Golpe o porrazo
Policías municipales de Madrid han acusado de brutalidad policial y de uso excesivo de la fuerza a sus colegas de las fuerzas antidisturbios enviados para disolver una manifestación reivindicativa que no había sido autorizada por el delegado del Gobierno, señor Ansuátegui. Este choque entre eternos rivales, este insólito derby madrileño celebrado hace unas semanas, quedó algo deslucido por la indefensión de los municipales, de paisano y sin porra, ante sus oponentes, que exhibieron su destreza con la pelota de goma, pues, aunque no siempre acertaron puerta, sí lo hicieron en ventanas y balcones de las inmediaciones, que regaron con sus proyectiles esféricos que algunos vecinos guardaron como recuerdo y otros, impregnados de espíritu cívico, como Javier Marías, devolvieron a sus legítimos propietarios y usuarios: al césar lo que es del césar.
Una incógnita subyace en la mente de todos los ciudadanos que alguna vez corrieron las calles en manifestaciones no autorizadas, azuzados por la vanguardia de las autodenominadas fuerzas del orden: saber qué pasaría si alguna vez se enfrentaran en igualdad de condiciones con otros profesionales del sector, en lugar de ir por ahí apaleando a multitudes desarmadas y pacíficas por regla general. Una incógnita que sigue sin resolverse. El abultado tanteo a favor de los antidisturbios, 14 bajas a 3, fue claramente engañoso por la citada diferencia de medios entre uno y otro bando. Para hacerse una idea aproximada del equilibrio de fuerzas habrá que esperar al encuentro de vuelta, que, sin duda, se producirá cuando el delegado del Gobierno, para que no le acusen de favoritismo, deniegue a la Policía Nacional el permiso para manifestarse, de paisano y sin armas, y les envíe a la Policía Municipal, enrabietada por el anterior resultado adverso, a disolverles de golpe y porrazo.

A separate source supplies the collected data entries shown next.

Definition SaveTAP_ZX_Spectrum_128K : list Z := [
  62; 56; 50; 141; 92; 205; 107; 13; 58; 107; 94; 183; 40; 13; 221; 33; 0; 64; 17; 0; 27; 62; 255; 55;
  205; 86; 5; 33; 116; 94; 58; 115; 94; 183; 40; 15; 245; 229; 205; 75; 94; 225; 241; 35; 35; 35; 35; 35;
  61; 32; 241; 58; 114; 94; 205; 99; 94; 42; 108; 94; 229; 221; 42; 110; 94; 237; 91; 112; 94; 62; 255; 55;
  195; 86; 5; 243; 126; 205; 99; 94; 251; 35; 126; 221; 111; 35; 126; 221; 103; 35; 94; 35; 86; 62; 255; 55;
  195; 86; 5; 246; 16; 1; 253; 127; 237; 121; 201; 0; 0; 0; 0; 0; 0; 0; 0; 0 ].

Definition SaveTAP_ZX_Spectrum_256K : list Z := [
  243; 205; 242; 94; 251; 62; 56; 50; 141; 92; 205; 107; 13; 58; 236; 96; 183; 40; 13; 221; 33; 0; 64; 17;
  0; 27; 62; 255; 55; 205; 86; 5; 33; 245; 96; 58; 244; 96; 183; 40; 15; 245; 229; 205; 80; 94; 225; 241;
  35; 35; 35; 35; 35; 61; 32; 241; 58; 243; 96; 205; 118; 94; 42; 237; 96; 229; 221; 42; 239; 96; 237; 91;
  241; 96; 62; 255; 55; 195; 86; 5; 243; 126; 229; 205; 118; 94; 225; 251; 35; 126; 221; 111; 35; 126; 221; 103;
  35; 94; 35; 86; 62; 255; 55; 195; 86; 5; 197; 229; 79; 6; 0; 33; 171; 96; 9; 126; 225; 193; 243; 229;
  245; 197; 33; 234; 96; 203; 78; 32; 62; 203; 86; 32; 47; 203; 94; 32; 14; 203; 102; 32; 28; 203; 70; 32;
  65; 203; 126; 32; 61; 24; 78; 245; 221; 229; 230; 24; 47; 1; 247; 255; 205; 233; 94; 221; 225; 241; 195; 210;
  94; 1; 253; 253; 245; 15; 15; 15; 230; 3; 24; 26; 1; 253; 223; 245; 15; 15; 15; 230; 7; 24; 15; 245;
  71; 230; 8; 7; 79; 120; 230; 48; 7; 7; 129; 1; 253; 31; 237; 121; 0; 241; 71; 230; 24; 7; 7; 7;
  79; 120; 230; 7; 129; 246; 16; 1; 253; 127; 237; 121; 0; 193; 241; 225; 201; 221; 33; 83; 42; 221; 229; 195;
  47; 61; 205; 0; 95; 58; 8; 0; 254; 42; 200; 14; 8; 195; 99; 96; 205; 129; 96; 175; 50; 234; 96; 60;
  50; 235; 96; 243; 58; 8; 0; 254; 195; 32; 5; 33; 234; 96; 203; 254; 42; 87; 4; 1; 247; 255; 62; 31;
  205; 233; 94; 237; 91; 87; 196; 167; 237; 82; 1; 247; 255; 62; 255; 205; 233; 94; 32; 10; 33; 234; 96; 203;
  222; 24; 121; 219; 31; 201; 33; 128; 0; 17; 0; 16; 1; 253; 223; 237; 81; 0; 126; 52; 190; 119; 237; 89;
  0; 40; 20; 33; 234; 96; 203; 214; 237; 81; 0; 6; 127; 237; 81; 0; 6; 223; 237; 89; 0; 24; 77; 17;
  16; 17; 6; 31; 237; 81; 0; 126; 52; 190; 119; 237; 89; 0; 40; 11; 175; 237; 121; 33; 234; 96; 203; 206;
  195; 180; 95; 65; 33; 255; 255; 237; 81; 0; 6; 127; 237; 81; 0; 126; 50; 235; 95; 114; 65; 237; 89; 0;
  6; 127; 237; 81; 0; 126; 50; 224; 95; 115; 65; 237; 81; 0; 6; 127; 237; 81; 0; 126; 186; 32; 5; 33;
  234; 96; 203; 230; 33; 255; 255; 6; 127; 237; 89; 0; 126; 50; 213; 95; 115; 237; 81; 0; 114; 237; 89; 0;
  122; 190; 40; 5; 33; 234; 96; 203; 198; 33; 255; 255; 54; 0; 65; 237; 89; 0; 6; 127; 237; 81; 0; 54;
  0; 65; 237; 81; 0; 6; 127; 237; 81; 0; 54; 0; 205; 8; 96; 58; 235; 96; 254; 8; 56; 12; 58; 234;
  96; 254; 1; 32; 5; 33; 234; 96; 203; 238; 175; 205; 118; 94; 251; 201; 221; 33; 0; 192; 33; 63; 187; 6;
  64; 120; 61; 205; 118; 94; 221; 78; 0; 113; 221; 119; 0; 43; 16; 241; 245; 62; 61; 50; 235; 96; 241; 17;
  171; 96; 26; 254; 255; 40; 33; 205; 118; 94; 221; 190; 0; 40; 22; 213; 33; 233; 96; 167; 237; 82; 229; 193;
  213; 225; 35; 237; 176; 229; 33; 235; 96; 53; 225; 209; 27; 19; 24; 218; 6; 64; 33; 0; 187; 62; 64; 144;
  205; 118; 94; 126; 221; 119; 0; 35; 16; 243; 201; 213; 225; 27; 26; 254; 255; 40; 20; 185; 32; 247; 237; 82;
  229; 193; 213; 225; 35; 237; 176; 229; 33; 235; 96; 53; 225; 43; 43; 235; 201; 33; 170; 96; 54; 255; 35; 175;
  119; 60; 254; 2; 40; 6; 254; 5; 40; 2; 24; 1; 60; 35; 254; 63; 32; 238; 54; 255; 33; 0; 187; 229;
  209; 19; 1; 63; 0; 54; 0; 237; 176; 201; 0; 0; 0; 0; 0; 0; 0; 0; 0; 0; 0; 0; 0; 0;
  0; 0; 0; 0; 0; 0; 0; 0; 0; 0; 0; 0; 0; 0; 0; 0; 0; 0; 0; 0; 0; 0; 0; 0;
  0; 0; 0; 0; 0; 0; 0; 0; 0; 0; 0; 0; 0; 0; 0; 0; 0; 0; 0; 0; 0; 0; 0; 0;
  0; 0; 0; 0; 0; 0; 0; 0; 0; 0; 0; 0; 0 ].

(** The zeroes at the start of a block. *)
Fixpoint detect_ram_start (ram : list Z) : nat :=
  match ram with
  | v :: ram => if v =? 0 then S (detect_ram_start ram) else O
  | [] => O
  end.
(** The length without the zeroes at the end. *)
Definition remove_unused_space (ram : list Z) : nat := length ram - detect_ram_start (rev ram).
(** What is saved of a block, and where it starts. *)
Definition used_ram (ram : list Z) : nat * list Z :=
  let ram := take (remove_unused_space ram) ram in
  let start := detect_ram_start ram in
  (start, drop start ram).

(** The stack the machine starts with is cleared when it is untouched. *)
Definition remove_basic_sp (ram : list Z) : list Z :=
  let n := (length ram - length ZX_STACK_DATA)%nat in
  if bool_decide (drop n ram = ZX_STACK_DATA) then take n ram ++ repeat 0 (length ZX_STACK_DATA) else ram.

(** The page mapped in a slot. *)
Definition page_in_slot (d : CDevice) (slotNum : Z) : M St CDevicePage :=
  sl ← GetSlot d slotNum;
  match slot_page d sl with None => undef | Some pg => mret pg end.

Definition ram_of (d : CDevice) (pg : CDevicePage) (ofs n : Z) : list Z := mem_bytes d (RAM pg + ofs) n.

Definition detect_vars_changes (d : CDevice) : M St unit :=
  pg ← page_in_slot d 1;
  let psys := ram_of d pg 0x1C00 (Z.of_nat (length ZX_SYSVARS_DATA)) in
  mwhen (negb (bool_decide (psys = ZX_SYSVARS_DATA)))
    (Warning1 "[SAVETAP] Tape file will not contain data from 0x5B00 to 0x5E00").

Definition has_screen_changes (d : CDevice) (pg : CDevicePage) : bool :=
  negb (forallb (Z.eqb 0) (ram_of d pg 0 0x1800)) || negb (forallb (Z.eqb 0x38) (ram_of d pg 0x1800 0x300)).

(** The BASIC loader: CLEAR VAL "24063": CLS : LOAD <two quotes> CODE :
    RANDOMIZE USR VAL "24064". *)
Definition basic_loader : list Z :=
  let datastart := 0x5E00 in
  let exeat := 0x5E00 in
  let blocklen := 0x1e + 2 in
  let q := 34 in
  writeheader 0 (str "LOADER") blocklen 10 blocklen
  ++ tap_block 255
       ([0; 10; blocklen - 4; 0; 0xfd; 0xb0; q] ++ writenumber (datastart - 1) ++ [q; code ":"; 0xfb;
         code ":"; 0xef; q; q; 0xaf; code ":"; 0xf9; 0xc0; 0xb0; q] ++ writenumber exeat ++ [q; 0x0d]).

(** The last bytes of the loader hold its parameters. *)
Definition patch_tail (loader params : list Z) : list Z :=
  take (length loader - length params) loader ++ params.

Definition bool_byte (b : bool) : Z := if b then 1 else 0.

(** The screen is saved when it is not the empty one. *)
Definition screen_block (d : CDevice) (pg : CDevicePage) : list Z :=
  if has_screen_changes d pg then writecode (ram_of d pg 0 6912) 16384 false else [].

Definition snapshot_48K (d : CDevice) (start : Z) : M St (list Z) :=
  p1 ← page_in_slot d 1;
  p2 ← page_in_slot d 2;
  p3 ← page_in_slot d 3;
  let ram := remove_basic_sp (ram_of d p1 0x1E00 0x2200 ++ ram_of d p2 0 0x4000 ++ ram_of d p3 0 0x4000) in
  detect_vars_changes d ;;
  let '(ram_start, block) := used_ram ram in
  let loader := patch_tail SaveTAP_ZX_Spectrum_48K
    (bool_byte (has_screen_changes d p1) :: writeword start ++ writeword (Z.of_nat ram_start + 0x5E00)
       ++ writeword (Z.of_nat (length block))) in
  mret (writecode loader 0x5E00 true ++ screen_block d p1
        ++ writecode block (0x5E00 + Z.of_nat ram_start) false).

(** The pages saved on their own: number, start and bytes of each. *)
Fixpoint saved_pages (d : CDevice) (p1 p2 : CDevicePage) (pages : list CDevicePage) : list (Z * Z * list Z) :=
  match pages with
  | [] => []
  | pg :: pages =>
      let '(start, block) := used_ram (ram_of d pg 0 0x4000) in
      if negb (pg_Number p2 =? pg_Number pg) && negb (pg_Number p1 =? pg_Number pg)
         && negb (bool_decide (block = []))
      then (pg_Number pg, Z.of_nat start, block) :: saved_pages d p1 p2 pages
      else saved_pages d p1 p2 pages
  end.

Definition page_row (e : Z * Z * list Z) : list Z :=
  let '(n, start, block) := e in
  u8 n :: writeword (start + 0xC000) ++ writeword (Z.of_nat (length block)).

(** The table of pages has [PagesCount - 2] rows; the ones not used stay as they
    were allocated. *)
Definition snapshot_paged (d : CDevice) (start : Z) : M St (list Z) :=
  detect_vars_changes d ;;
  p1 ← page_in_slot d 1;
  p2 ← page_in_slot d 2;
  p3 ← page_in_slot d 3;
  let '(ram_start, block) := used_ram (ram_of d p1 0x1E00 0x2200 ++ ram_of d p2 0 0x4000) in
  let loader_code := if bool_decide (dev_ID d = str "ZXSPECTRUM128")
              then SaveTAP_ZX_Spectrum_128K else SaveTAP_ZX_Spectrum_256K in
  let pages := saved_pages d p1 p2 (Pages d) in
  let table := flat_map page_row pages in
  let room := Z.to_nat ((PagesCount d - 2) * 5) in
  massert (Nat.leb (length table) room) ;;
  let rest := drop (length table) (take room (fresh_memory room)) in
  let loader := patch_tail loader_code
    (bool_byte (has_screen_changes d p1) :: writeword start ++ writeword (Z.of_nat ram_start + 0x5E00)
       ++ writeword (Z.of_nat (length block)) ++ [u8 (pg_Number p3); u8 (Z.of_nat (length pages))]) in
  mret (writecode (loader ++ table ++ rest) 0x5E00 true ++ screen_block d p1
        ++ flat_map (fun '(_, start, block) => writecode block (0xC000 + start) false) pages
        ++ writecode block (0x5E00 + Z.of_nat ram_start) false).

Definition TAP_SaveSnapshot (fname : list ascii) (start : Z) : M St bool :=
  open_for_write fname ;;
  d ← the_device;
  blocks ← (if bool_decide (dev_ID d = str "ZXSPECTRUM48") then snapshot_48K d start else snapshot_paged d start);
  modify (put_file fname (basic_loader ++ blocks)) ;;
  mret true.

(** ** The directives *)

Definition dirEMPTYTAP : M St unit :=
  s ← gets st;
  if negb (in_last_pass s) then SkipParam_lp
  else
    fnaam ← GetOutputFileName_lp;
    if negb (has_filename fnaam) then Error_bp "[EMPTYTAP] Syntax error" IF_FIRST
    else _ ← TAP_SaveEmpty fnaam; mret tt.

(** A failure with a message at the instruction. *)
Definition tap_error {A} (message : string) (type : EStatus) : M St (option A) :=
  Error_bp message type ;; mret None.

Definition tap_range (more : string) (val : Z) : M St (option Z) :=
  if val <? 0 then tap_error "[SAVETAP] Negative values are not allowed" PASS3
  else if 0xFFFF <? val then tap_error ("[SAVETAP] Values " ++ more ++ " than FFFFh are not allowed")%string PASS3
  else mret (Some val).

(** An argument that has to be an expression in 0..0xFFFF. *)
Definition tap_value (more : string) (type : EStatus) : M St (option Z) :=
  '(ok, val) ← ParseExpression_lp;
  if negb ok then tap_error "[SAVETAP] Syntax error" type else tap_range more val.
Lemma poly_round_eq x : poly_round x = Z.lxor (if Z.odd x then POLY else 0) (Z.shiftr x 1).
Proof.
  unfold poly_round. rewrite <- (Z.bit0_odd x).
  assert (E : Z.land x 1 = Z.b2z (Z.testbit x 0)).
  { change 1 with (Z.ones 1). rewrite Z.land_ones by done. rewrite Z.bit0_mod. done. }
  rewrite E. destruct (Z.testbit x 0); done.
Qed.

Lemma poly_round_lxor x y : poly_round (Z.lxor x y) = Z.lxor (poly_round x) (poly_round y).
Proof.
  rewrite !poly_round_eq, Z.shiftr_lxor, <- !Z.bit0_odd, Z.lxor_spec.
  destruct (Z.testbit x 0), (Z.testbit y 0); cbn [xorb]; try aac_reflexivity.
  transitivity (Z.lxor (Z.lxor POLY POLY) (Z.lxor (Z.shiftr x 1) (Z.shiftr y 1))); [|aac_reflexivity].
  by rewrite Z.lxor_nilpotent.
Qed.

Lemma poly_round_double x : poly_round (Z.shiftl x 1) = x.
Proof.
  rewrite poly_round_eq, Z.shiftr_shiftl_l by done.
  replace (Z.odd (Z.shiftl x 1)) with false.
  - by rewrite Z.lxor_0_l, Z.shiftl_0_r.
  - by rewrite Z.shiftl_mul_pow2, Z.mul_comm, Z.odd_mul.
Qed.

(** [n] bytes through the register. *)
Definition rounds (n : nat) (x : Z) : Z := Nat.iter (n * 8) poly_round x.

Lemma rounds_lxor n x y : rounds n (Z.lxor x y) = Z.lxor (rounds n x) (rounds n y).
Proof.
  unfold rounds. induction (n * 8)%nat as [|k IH]; [done|]. by rewrite !Nat.iter_succ, IH, poly_round_lxor.
Qed.

Lemma rounds_S n x : rounds (S n) x = rounds n (rounds 1 x).
Proof. unfold rounds. rewrite <- Nat.iter_add. f_equal. lia. Qed.

Lemma rounds_shift n x : rounds (S n) (Z.shiftl x 8) = rounds n x.
Proof.
  rewrite rounds_S. f_equal. unfold rounds. cbn [Nat.iter Nat.mul Nat.add nat_rect].
  replace (Z.shiftl x 8) with (Nat.iter 8 (fun y => Z.shiftl y 1) x)
    by (cbn [Nat.iter nat_rect]; rewrite !Z.shiftl_shiftl by done; done).
  cbn [Nat.iter nat_rect]. by rewrite !poly_round_double.
Qed.

Lemma rounds_add m n x : rounds (m + n) x = rounds m (rounds n x).
Proof. unfold rounds. rewrite <- Nat.iter_add. f_equal. lia. Qed.

(** ** The tables hold the rounds of the bytes *)

Lemma table_column_nth n t res : (t < n)%nat → nth t (table_column n res) 0 = rounds (S t) res.
Proof.
  revert t res. induction n as [|n IH]; intros t res Ht; [lia|].
  destruct t as [|t]; [done|].
  change (nth t (table_column n (rounds 1 res)) 0 = rounds (S (S t)) res).
  rewrite IH by lia. by rewrite (rounds_S (S t)).
Qed.

Lemma table_rounds t i : (t < 16)%nat → is_byte i → table t i = rounds (S t) i.
Proof.
  intros Ht [Hi1 Hi2]. unfold table, crc32_init.
  rewrite (nth_lookup_Some _ _ _ (table_column 16 i)); [by apply table_column_nth|].
  rewrite list_lookup_fmap, lookup_seq_lt by lia. cbn [fmap option_fmap option_map]. f_equal. f_equal. lia.
Qed.

(** ** Words and bytes *)

Lemma byte_shift_disjoint b x : is_byte b → Z.land b (Z.shiftl x 8) = 0.
Proof.
  intros [H1 H2]. apply Z.bits_inj'. intros n Hn. rewrite Z.land_spec, Z.bits_0, Z.shiftl_spec by done.
  destruct (Z.ltb_spec n 8) as [L|L]; [by rewrite (Z.testbit_neg_r x) by lia; rewrite andb_false_r|].
  rewrite <- (Z.mod_small b (2 ^ 8)) by (change (2 ^ 8) with 256; lia).
  by rewrite Z.mod_pow2_bits_high by lia.
Qed.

Los 2.000 policías municipales madrileños protestaban por la falta de medios materiales y humanos para cumplir con su labor, afectada por diversas reorganizaciones y reestructuraciones, una queja muy común que probablemente compartan mañana sus rivales y compañeros de ayer y que se escucha como perenne clamor de fondo en otros sectores públicos en vías de privatización más o menos solapada. La privatización de la policía cuenta entre sus más entusiastas partidarios e impulsores con el premier británico Tony Blair, un presunto, por laborista, defensor de lo público dispuesto a barrer con los últimos vestigios del viejo socialismo. El camino que va del socialismo a la socialdemocracia y de la socialdemocracia a la democracia a secas ha jalonado el viaje al centro de la Tierra de un amplio sector de la izquierda moderada europea; Tony Blair, a la cabeza de la expedición, ya ni siquiera recurre a la florida retórica patrimonial del laborismo y del izquierdismo; es un pragmático, y el pragmatismo bien entendido empieza por uno mismo.
Situado en el centro mismo del centrismo por derecho de conquista, Aznar no necesita desmarcarse de nada, ni de nadie, su pragmatismo tampoco necesita de retóricas. Cuando hace un tiempo publicaron los periódicos que empresas privadas y, por lo tanto, civiles se iban a ocupar de la seguridad de las instalaciones militares españolas, nadie se sonrojó ni escandalizó por la paradoja, aunque hubo algún teórico del trasnochado progresismo que, fiel a su versión conspirativa de la Historia, aprovechó la ocasión para argumentar que la supresión del servicio militar obligatorio no había sido tanto un servicio a la población juvenil española como un sibilino paso adelante en la privatización de los ejércitos, otra peculiar utopía que Aznar comparte con su amigo y cuasi correligionario Tony Blair. El aumento de la inseguridad, el incremento de la criminalidad y, por qué no, de las batallas campales y públicas entre diversos cuerpos de seguridad, contribuyen sin duda a crear un ambiente propicio entre la ciudadanía hacia la existencia de policías privadas, una alternativa ligeramente más civilizada que la de esos somatenes vecinales que a veces se erigen en policías por su cuenta y por su mano en algunos barrios. El pensamiento único, el único pensamiento del mercado único, es que el que quiera algo que lo pague: la educación, la seguridad o la pensión de jubilación.